WORK ORDER
From the first line of the records down to the one that holds "(auth_password_pattern self') <> []", transcribe each line exactly and add nothing.

Start of WORKING DATA

(** X3. After a successful [__post_init__] none of the three
    authentication getters compiles an empty pattern: each text handed
    to [re.compile] is not empty, so a getter returns a pattern with a
    source that is not empty, or raises [re.error]. *)
Theorem post_init_auth_patterns_not_empty (re_valid : bytes -> bool)
  (self self' : BaseChannelArgs) :
  __post_init__ self = Ok self' ->
  (encode (auth_telnet_login_pattern self') <> []
   /\ encode (auth_password_pattern self') <> []
   /\ encode (auth_passphrase_pattern self') <> [])
  /\ match get_auth_telnet_login_pattern re_valid self' with
     | Ok p => pattern_source p <> []
     | Raise e => e = ReError
     end
  /\ match get_auth_password_pattern re_valid self' with
     | Ok p => pattern_source p <> []
     | Raise e => e = ReError
     end
  /\ match get_auth_passphrase_pattern re_valid self' with
     | Ok p => pattern_source p <> []
     | Raise e => e = ReError
     end.
Proof.
  intros Hok.
  assert (H : auth_telnet_login_pattern self' <> ""
              /\ auth_password_pattern self' <> ""
              /\ auth_passphrase_pattern self' <> "").
  { destruct self as [login password passphrase prompt rc depth t lg mode lock].
    unfold __post_init__ in Hok. simpl in Hok.
    destruct login, password, passphrase; simpl in Hok;
      destruct (String.eqb (str_lower mode) "write");
      destruct (String.eqb (str_lower mode) "append");
      simpl in Hok; try discriminate Hok;
      inversion Hok; subst; simpl; repeat split; discriminate. }
  destruct H as (H1 & H2 & H3).
  apply encode_nonempty in H1, H2, H3.
  split; [auto|].
  unfold get_auth_telnet_login_pattern, get_auth_password_pattern,
    get_auth_passphrase_pattern, re_compile_MI_or_raise.
  repeat split;
    match goal with
    | |- match (if re_valid ?src then _ else _) with _ => _ end =>
        destruct (re_valid src); simpl; auto
    end.
Qed.

Lemma post_init_auth_patterns_not_empty_witness :
  exists self' p,
    __post_init__ (set_auth_password_pattern "" default_args) = Ok self'
    /\ get_auth_passphrase_pattern Lab.re_valid self' = Ok p
    /\ pattern_source p <> [].
Proof.
  eexists. eexists. split; [reflexivity|]. split; [reflexivity|].
  destruct (@post_init_auth_patterns_not_empty Lab.re_valid
              (set_auth_password_pattern "" default_args) _ eq_refl)
    as (_ & _ & _ & H).
  exact H.
Defined.

Lemma setter_differs_only_in (f : pattern_field) (v : str)
  (args : BaseChannelArgs) :
  differs_only_in f v args (set_pattern f v args).
Proof.
  unfold differs_only_in.
  destruct args as [login password passphrase prompt rc depth t lg mode lock].
  destruct f; simpl; (split; [reflexivity|]);
    (split; [intros g Hg; destruct g; try reflexivity; congruence|]);
    repeat split.
Qed.

(** X4. Each of the three pattern setters stores any [str] as it is, the
    empty string included (the fall-back of [__post_init__] is not
    applied again), and changes no other field; afterwards its getter
    gives what [re.compile] makes of that text, a pattern with the flags
    [re.I | re.M] or [re.error]. A value that is not a [str] raises a
    bare [ScrapliTypeError]. *)
Theorem pattern_setters_store_any_text (re_valid : bytes -> bool)
  (args : BaseChannelArgs) :
  (forall v,
     (exists a,
        auth_telnet_login_pattern_setter (PyStr v) args = Ok a
        /\ differs_only_in AuthTelnetLogin v args a
        /\ get_auth_telnet_login_pattern re_valid a
           = if re_valid (encode v)
             then Ok (mkPattern (encode v) true true) else Raise ReError)
     /\ (exists a,
           auth_password_pattern_setter (PyStr v) args = Ok a
           /\ differs_only_in AuthPassword v args a
           /\ get_auth_password_pattern re_valid a
              = if re_valid (encode v)
                then Ok (mkPattern (encode v) true true) else Raise ReError)
     /\ (exists a,
           auth_passphrase_pattern_setter (PyStr v) args = Ok a
           /\ differs_only_in AuthPassphrase v args a
           /\ get_auth_passphrase_pattern re_valid a
              = if re_valid (encode v)
                then Ok (mkPattern (encode v) true true) else Raise ReError))
  /\ (forall value,
        (forall v, value <> PyStr v) ->
        auth_telnet_login_pattern_setter value args = Raise (ScrapliTypeError "")
        /\ auth_password_pattern_setter value args = Raise (ScrapliTypeError "")
        /\ auth_passphrase_pattern_setter value args = Raise (ScrapliTypeError "")).
Proof.
  split.
  - intros v. repeat split;
      (eexists; split; [reflexivity|]; split;
       [apply setter_differs_only_in|reflexivity]).
  - intros value Hnot.
    destruct value; try (repeat split; reflexivity).
    exfalso. eapply Hnot. reflexivity.
Qed.
(** X2. After [updateCardVisibility] exactly one card is active when the
    page is in focus mode and the index is one of the list, and no card
    is active otherwise (grid mode, no card, or an index past the end). *)
Theorem update_active_count (st : ViewState) :
  activeCount (cards (updateCardVisibility st))
  = if isFocusMode st && (0 <=? currentCardIndex st)
       && (currentCardIndex st <? Z.of_nat (length (cards st)))
    then 1%nat else 0%nat.
Proof. apply activeCount_update. Qed.

(** X1. [updateCardVisibility] is idempotent: running it a second time
    changes nothing. *)
Theorem update_idempotent (st : ViewState) :
  updateCardVisibility (updateCardVisibility st) = updateCardVisibility st.
Proof.
  unfold updateCardVisibility at 1.
  rewrite update_length, update_mode, update_index.
  unfold updateCardVisibility.
  destruct (Nat.ltb_spec 0 (length (cards st))) as [Hpos|Hzero];
    cbn [negb].
  - destruct (isFocusMode st); cbn [andb cards cardCounter].
    + f_equal; try (by rewrite length_imap).
      apply list_eq. intros k. rewrite !list_lookup_imap.
      by destruct (cards st !! k).
    + f_equal. apply list_eq. intros k. rewrite !list_lookup_fmap.
      by destruct (cards st !! k).
  - rewrite andb_false_r. cbn [cards cardCounter]. f_equal.
    by rewrite !orb_true_r.
Qed.

(** *** At most one active card *)

Lemma update_activeInv (st : ViewState) : activeInv (updateCardVisibility st).
Proof.
  unfold activeInv. rewrite activeCount_update, update_mode.
  destruct (isFocusMode st); cbn [andb].
  - destruct (Z.leb_spec 0 (currentCardIndex st)),
             (Z.ltb_spec (currentCardIndex st) (Z.of_nat (length (cards st)))),
             (Nat.ltb_spec 0 (length (cards st)));
      cbn [andb]; split; try done; try lia.
  - split; [lia | done].
Qed.

Lemma activeCount_alter (f : Card -> Card) (k : nat) (cs : list Card) :
  (forall c, active (f c) = active c) ->
  activeCount (alter f k cs) = activeCount cs.
Proof.
  intros Hf. unfold activeCount. revert k.
  induction cs as [|c cs IH]; intros k; [done |].
  destruct k as [|k]; simpl; rewrite !filter_cons.
  - rewrite Hf. by destruct (decide (active c = true)).
  - change (list_alter f k cs) with (alter f k cs).
    destruct (decide (active c = true)); simpl; by rewrite IH.
Qed.

Lemma activeCount_perm (cs cs' : list Card) :
  cs ≡ₚ cs' -> activeCount cs = activeCount cs'.
Proof. intros Hperm. unfold activeCount. by rewrite Hperm. Qed.

Lemma same_cards_activeInv (st st' : ViewState) :
  isFocusMode st' = isFocusMode st ->
  activeCount (cards st') = activeCount (cards st) ->
  activeInv st -> activeInv st'.
Proof. unfold activeInv. by intros -> ->. Qed.

Lemma step_activeInv (st st' : ViewState) :
  step st st' -> activeInv st -> activeInv st'.
Proof.
  intros Hstep Hinv.
  destruct Hstep as [lower ai input st| st | d st | k st
                     | k st | k st | rnd st st' Hrnd Hsh].
  - unfold generateClick. destruct (negb _).
    + split; [unfold activeCount; simpl; lia | done].
    + destruct (generateFlashcards _ _ _); apply update_activeInv.
  - unfold modeSwitchClick. destruct (negb _); apply update_activeInv.
  - unfold navigateCards. destruct (_ <=? 1); [done |].
    apply update_activeInv.
  - apply (same_cards_activeInv st); [done | | done].
    by apply activeCount_alter.
  - apply update_activeInv.
  - apply (same_cards_activeInv st); [done | | done].
    by apply activeCount_alter.
  - unfold shuffleClick in Hsh.
    destruct (ShuffleFacts.shuffle_perm rnd (cards st) Hrnd)
      as (out & Hout & Hperm).
    rewrite Hout in Hsh. injection Hsh as <-.
    apply (same_cards_activeInv st); [done | | done].
    by apply activeCount_perm.
Qed.

(** X3. In every state a page session can reach, the index is not
    negative, at most one card is active, and no card is active in grid
    mode. *)
Theorem reachable_one_active (st : ViewState) :
  reachable st ->
  0 <= currentCardIndex st /\
  (activeCount (cards st) <= 1)%nat /\
  (isFocusMode st = false -> activeCount (cards st) = 0%nat).
Proof.
  intros Hreach. split; [by apply reachable_index_nonneg |].
  induction Hreach as [st (_ & _ & Hnil)|st st' _ IH Hstep].
  - rewrite Hnil. split; [unfold activeCount; simpl; lia | done].
  - by apply (step_activeInv st).
Qed.

Lemma reachable_one_active_witness :
  0 <= currentCardIndex deletingFocused /\
  (activeCount (cards deletingFocused) <= 1)%nat /\
  (isFocusMode deletingFocused = false ->
   activeCount (cards deletingFocused) = 0%nat).
Proof.
  apply (reachable_one_active deletingFocused).
  unfold deletingFocused, focusedOnLast, threeCards.
  repeat (eapply reach_step; [| constructor]).
  apply reach_load. by repeat split.
Defined.

(** *** Removing a card in focus mode *)

Lemma removeCard_length (k : nat) (st : ViewState) :
  (k < length (cards st))%nat ->
  length (cards (removeCard k st)) = (length (cards st) - 1)%nat.
Proof.
  intros Hk. unfold removeCard. rewrite update_length. simpl.
  apply length_delete. by apply lookup_lt_is_Some.
Qed.

(** X4. In focus mode with a valid index, the removal of a card leaves
    the index valid exactly when the card was the only one or the index
    was not the last position. *)
Theorem removeCard_index_valid_iff (k : nat) (st : ViewState) :
  isFocusMode st = true ->
  (k < length (cards st))%nat ->
  0 <= currentCardIndex st < Z.of_nat (length (cards st)) ->
  focusIndexValid (removeCard k st) <->
  (length (cards st) = 1%nat \/
   currentCardIndex st < Z.of_nat (length (cards st)) - 1).
Proof.
  intros Hfocus Hk Hidx. unfold focusIndexValid.
  rewrite cards_nil_length, removeCard_length by done.
  rewrite removeCard_index. unfold removeCard at 1.
  rewrite update_mode. simpl. rewrite Hfocus. simpl.
  rewrite length_delete by (by apply lookup_lt_is_Some).
  destruct (Nat.ltb_spec 0 (length (cards st) - 1)) as [Hpos|Hzero]; simpl.
  - split.
    + intros Hvalid. right. assert (length (cards st) - 1 <> 0)%nat by lia.
      specialize (Hvalid eq_refl H). lia.
    + intros [Hone|Hlt] _ _; lia.
  - split; [intros _; left; lia | done].
Qed.

Lemma removeCard_index_valid_iff_witness :
  focusIndexValid (removeCard 0 (modeSwitchClick threeCards)) <->
  (length (cards (modeSwitchClick threeCards)) = 1%nat \/
   currentCardIndex (modeSwitchClick threeCards)
   < Z.of_nat (length (cards (modeSwitchClick threeCards))) - 1).
Proof.
  apply (removeCard_index_valid_iff 0 (modeSwitchClick threeCards)).
  - reflexivity.
  - vm_compute. lia.
  - vm_compute. by split.
Defined.

(** X5. In focus mode, when a card is removed and the index stays
    valid, the card that is active afterwards is the one that was at the
    index if the removed card came after it, and the one that followed
    it otherwise: the removal of the focused card or of an earlier card
    moves the focus to the next card. *)
Theorem removeCard_active_card (k i : nat) (st : ViewState) :
  isFocusMode st = true ->
  currentCardIndex st = Z.of_nat i ->
  (k < length (cards st))%nat ->
  (S i < length (cards st))%nat ->
  cards (removeCard k st) !! i
  = setActive true <$> cards st !! (if decide (i < k)%nat then i else S i).
Proof.
  intros Hfocus Hidx Hk Hi. unfold removeCard.
  rewrite update_lookup. simpl. rewrite Hfocus, Hidx, Z.eqb_refl. simpl.
  by rewrite list_lookup_delete.
Qed.

Lemma removeCard_active_card_witness :
  cards (removeCard 0 (modeSwitchClick threeCards)) !! 0%nat
  = setActive true <$> cards (modeSwitchClick threeCards) !! 1%nat.
Proof.
  apply (removeCard_active_card 0 0 (modeSwitchClick threeCards)).
  - reflexivity.
  - reflexivity.
  - vm_compute. lia.
  - vm_compute. lia.
Defined.

(** *** Navigation *)

Lemma navigate_unfold (d : Direction) (st : ViewState) :
  (2 <= length (cards st))%nat ->
  navigateCards d st
  = updateCardVisibility
      (withMode (isFocusMode st)
         (match d with
          | next => Z.rem (currentCardIndex st + 1)
                          (Z.of_nat (length (cards st)))
          | prev => Z.rem (currentCardIndex st - 1
                           + Z.of_nat (length (cards st)))
                          (Z.of_nat (length (cards st)))
          end)
         (withCards (unflipAt (currentCardIndex st) (cards st)) st)).
Proof.
  intros Hlen. unfold navigateCards.
  by destruct (Z.leb_spec (Z.of_nat (length (cards st))) 1); [lia |].
Qed.

Lemma navigate_length (d : Direction) (st : ViewState) :
  length (cards (navigateCards d st)) = length (cards st).
Proof.
  unfold navigateCards. destruct (_ <=? 1); [done |].
  rewrite update_length. simpl. apply unflipAt_length.
Qed.

Lemma navigate_index (d : Direction) (st : ViewState) :
  (2 <= length (cards st))%nat -> 0 <= currentCardIndex st ->
  currentCardIndex (navigateCards d st)
  = (currentCardIndex st + match d with next => 1 | prev => -1 end)
      mod Z.of_nat (length (cards st)).
Proof.
  intros Hlen Hidx. rewrite navigate_unfold by done.
  rewrite update_index. simpl.
  destruct d; rewrite Z.rem_mod_nonneg by lia; [done |].
  replace (currentCardIndex st - 1 + Z.of_nat (length (cards st)))
    with (currentCardIndex st + -1 + 1 * Z.of_nat (length (cards st)))
    by lia.
  apply Z_mod_plus_full.
Qed.

(** X6. With two cards or more, a navigation click leaves a valid index
    whatever the index was before, also one past the end, and in focus
    mode exactly one card is then active. *)
Theorem navigate_restores_index (d : Direction) (st : ViewState) :
  (2 <= length (cards st))%nat -> 0 <= currentCardIndex st ->
  0 <= currentCardIndex (navigateCards d st)
    < Z.of_nat (length (cards (navigateCards d st))) /\
  (isFocusMode st = true ->
   activeCount (cards (navigateCards d st)) = 1%nat).
Proof.
  intros Hlen Hidx.
  pose proof (navigate_index_range d st Hlen Hidx) as Hrange.
  split; [done |]. intros Hfocus.
  rewrite navigate_length in Hrange. revert Hrange.
  rewrite navigate_unfold by done.
  rewrite update_index, activeCount_update. simpl.
  rewrite unflipAt_length, Hfocus. intros [Hlo Hhi].
  apply Z.leb_le in Hlo. apply Z.ltb_lt in Hhi. by rewrite Hlo, Hhi.
Qed.

Lemma navigate_restores_index_witness :
  0 <= currentCardIndex (navigateCards prev (removeCard 2 deletingFocused))
    < Z.of_nat (length (cards (navigateCards prev
                                 (removeCard 2 deletingFocused)))) /\
  (isFocusMode (removeCard 2 deletingFocused) = true ->
   activeCount (cards (navigateCards prev (removeCard 2 deletingFocused)))
   = 1%nat).
Proof.
  apply (navigate_restores_index prev (removeCard 2 deletingFocused)).
  - vm_compute. lia.
  - vm_compute. discriminate.
Defined.

(** X7. With two cards or more and a valid index, "next" followed by
    "prev", and "prev" followed by "next", bring the index back. *)
Theorem navigate_there_and_back (st : ViewState) :
  (2 <= length (cards st))%nat ->
  0 <= currentCardIndex st < Z.of_nat (length (cards st)) ->
  currentCardIndex (navigateCards prev (navigateCards next st))
  = currentCardIndex st /\
  currentCardIndex (navigateCards next (navigateCards prev st))
  = currentCardIndex st.
Proof.
  intros Hlen Hidx.
  assert (forall d, 0 <= currentCardIndex (navigateCards d st)) as Hnn.
  { intros d. apply navigate_index_nonneg. lia. }
  split.
  - rewrite navigate_index by (rewrite ?navigate_length; done).
    rewrite navigate_length, navigate_index by (done || lia).
    rewrite Zplus_mod_idemp_l.
    replace (currentCardIndex st + 1 + -1) with (currentCardIndex st) by lia.
    apply Z.mod_small. lia.
  - rewrite navigate_index by (rewrite ?navigate_length; done).
    rewrite navigate_length, navigate_index by (done || lia).
    rewrite Zplus_mod_idemp_l.
    replace (currentCardIndex st + -1 + 1) with (currentCardIndex st) by lia.
    apply Z.mod_small. lia.
Qed.

Lemma navigate_there_and_back_witness :
  currentCardIndex (navigateCards prev (navigateCards next focusedOnLast))
  = currentCardIndex focusedOnLast /\
  currentCardIndex (navigateCards next (navigateCards prev focusedOnLast))
  = currentCardIndex focusedOnLast.
Proof.
  apply (navigate_there_and_back focusedOnLast).
  - vm_compute. lia.
  - vm_compute. by split.
Defined.

(** *** Flipping a card *)

(** X8. A second click on a card undoes the first: the state is the one
    before the two clicks. *)
Theorem toggleFlip_twice (k : nat) (st : ViewState) :
  toggleFlip k (toggleFlip k st) = st.
Proof.
  destruct st as [focus idx cs cls txt h1 h2 h3 cnt].
  unfold toggleFlip, withCards. simpl. f_equal.
  rewrite list_alter_alter_eq. apply list_alter_id.
  intros [content flipped removing active]. unfold setFlipped. simpl.
  by rewrite negb_involutive.
Qed.

(** *** The "generate" click *)

Lemma trimStart_fixed (t : jsstring) :
  (forall c rest, t = c :: rest -> Js.isWhiteSpace c = false) ->
  Js.trimStart t = t.
Proof.
  intros Hhd. destruct t as [|c rest]; [done |].
  simpl. by rewrite (Hhd c rest eq_refl).
Qed.

(** [trim] is idempotent. *)
Lemma trim_idem (s : jsstring) : Js.trim (Js.trim s) = Js.trim s.
Proof.
  destruct (JsFacts.trim_spec s) as (l & r & _ & _ & _ & Hhd & Hlast).
  unfold Js.trim at 1. rewrite (trimStart_fixed (Js.trim s)) by done.
  unfold Js.trimEnd. rewrite trimStart_fixed; [apply rev_involutive |].
  intros c rest Hrev. apply (Hlast c (rev rest)).
  rewrite <- (rev_involutive (Js.trim s)), Hrev. done.
Qed.

Lemma trim_blank (s : jsstring) :
  (forall c, In c s -> Js.isWhiteSpace c = true) -> Js.trim s = [].
Proof.
  intros Hws. destruct (JsFacts.trim_spec s) as (l & r & _ & _ & _ & Hhd & _).
  destruct (Js.trim s) as [|c rest] eqn:E; [done |].
  assert (In c s) as Hin by (apply JsFacts.trim_incl; rewrite E; by left).
  specialize (Hws c Hin). by rewrite (Hhd c rest eq_refl) in Hws.
Qed.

End of WORKING DATA

EXERCISE OUTPUT
(** X3. After a successful [__post_init__] none of the three
    authentication getters compiles an empty pattern: each text handed
    to [re.compile] is not empty, so a getter returns a pattern with a
    source that is not empty, or raises [re.error]. *)
Theorem post_init_auth_patterns_not_empty (re_valid : bytes -> bool)
  (self self' : BaseChannelArgs) :
  __post_init__ self = Ok self' ->
  (encode (auth_telnet_login_pattern self') <> []
   /\ encode (auth_password_pattern self') <> []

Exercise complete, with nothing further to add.